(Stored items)
- Opening Delimiter -
(** *** Match *)

Lemma named_unique columns i j name : NoDup (map co_name columns) ->
  named_at columns i name -> named_at columns j name -> i = j.
Proof.
  unfold named_at. intros Hd Hi Hj. eapply NoDup_lookup; [exact Hd| |]; by rewrite list_lookup_fmap.
Qed.
Lemma anchors_ok node_aliases columns anchors bound (P : nat -> Prop) : NoDup (map co_name columns) ->
  (forall name, name ∈ node_aliases -> exists i, named_at columns i name /\ P i) ->
  traverse (bind_anchor params node_aliases columns) anchors = Ok bound ->
  Forall (fun a => P (ma_column_index a)) bound.
Proof.
  intros Hd Hn Hb%traverse_Ok. apply Forall_forall. intros a (j & Hj)%list_elem_of_lookup.
  destruct (Forall2_lookup_r _ _ _ _ _ Hb Hj) as (anchor & _ & Ha).
  unfold bind_anchor in Ha. destruct (bool_decide _) eqn:E; [|done]. apply bool_decide_eq_true in E.
  apply bind_Ok in Ha as (record & _ & Ha). apply bind_Ok in Ha as (i & Hi%find_column_Ok & [= <-]).
  destruct (Hn _ E) as (k & Hk & He). by rewrite (named_unique _ _ _ _ Hd Hi Hk).
Qed.
Lemma bind_match_binds pattern anchors shortest :
  binds (bind_match params pattern anchors shortest) (fun r l =>
    kernel_typed [] r.2 r.1 /\ NoDup (map co_name r.1) /\ l = kernel_slots r.2).
Proof.
  destruct pattern as [p|p]; cbn [bind_match].
  - eapply binds_bind; [apply unique_binds|]. intros _ ? [Hu ->].
    eapply binds_bind; [apply (lift_keeps _ (Forall (fun a => end_column p (ma_column_index a))))|].
    + intros bound. apply anchors_ok; [done|]. intros name. unfold named_at, compact_columns.
      rewrite !elem_of_cons, elem_of_nil. intros [->|[->|[]]].
      * exists 0%nat. by split; [|left].
      * destruct (bool_decide (cpa_end_alias p = cpa_start_alias p)) eqn:E.
        -- apply bool_decide_eq_true in E as ->. exists 0%nat. by split; [|left].
        -- apply bool_decide_eq_false in E. exists 1%nat. split; [done|right]. split; [done|congruence].
    + intros bound ? [Hb ->]. apply binds_ret. by split_and!.
  - eapply binds_bind; [apply bind_sequence_binds|]. intros sq ? (Hty & Hname & Hu & Hal & ->).
    eapply binds_bind; [apply (lift_keeps _ (anchors_typed (sq_columns sq)))|].
    + intros bound. apply anchors_ok; [done|]. intros name [->|Hin]%elem_of_cons.
      * exists (sq_start_index sq). split; [done|]. apply (sq_entity _ _ _ _ _ _ _ _ Hty).
      * change (name ∈ map node_alias (spa_steps p)) in Hin. rewrite <- Hal in Hin.
        apply list_elem_of_fmap in Hin as (s & -> & Hs). exists (bs_end_index s).
        pose proof (sq_all _ _ _ _ _ _ _ _ Hty) as Hall. rewrite Forall_forall in Hall.
        specialize (Hall s Hs). split; apply Hall.
    + intros bound ? [Hb ->]. apply binds_ret. rewrite !app_nil_r.
      assert (sq_start_index sq = 0%nat) as H0'.
      { destruct Hty as [[k Hk] _ _ _ _ _]. eapply named_unique; [exact Hu|exact Hname|].
        unfold named_at. by rewrite Hk. }
      split_and!; [|done|done]. split; [|done]. eexists. by rewrite <- H0'.
Qed.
- Closing Delimiter -
Across the entries above, tally the lines that contain the string "done" and give that figure alone.

**Solution to the exercise**
6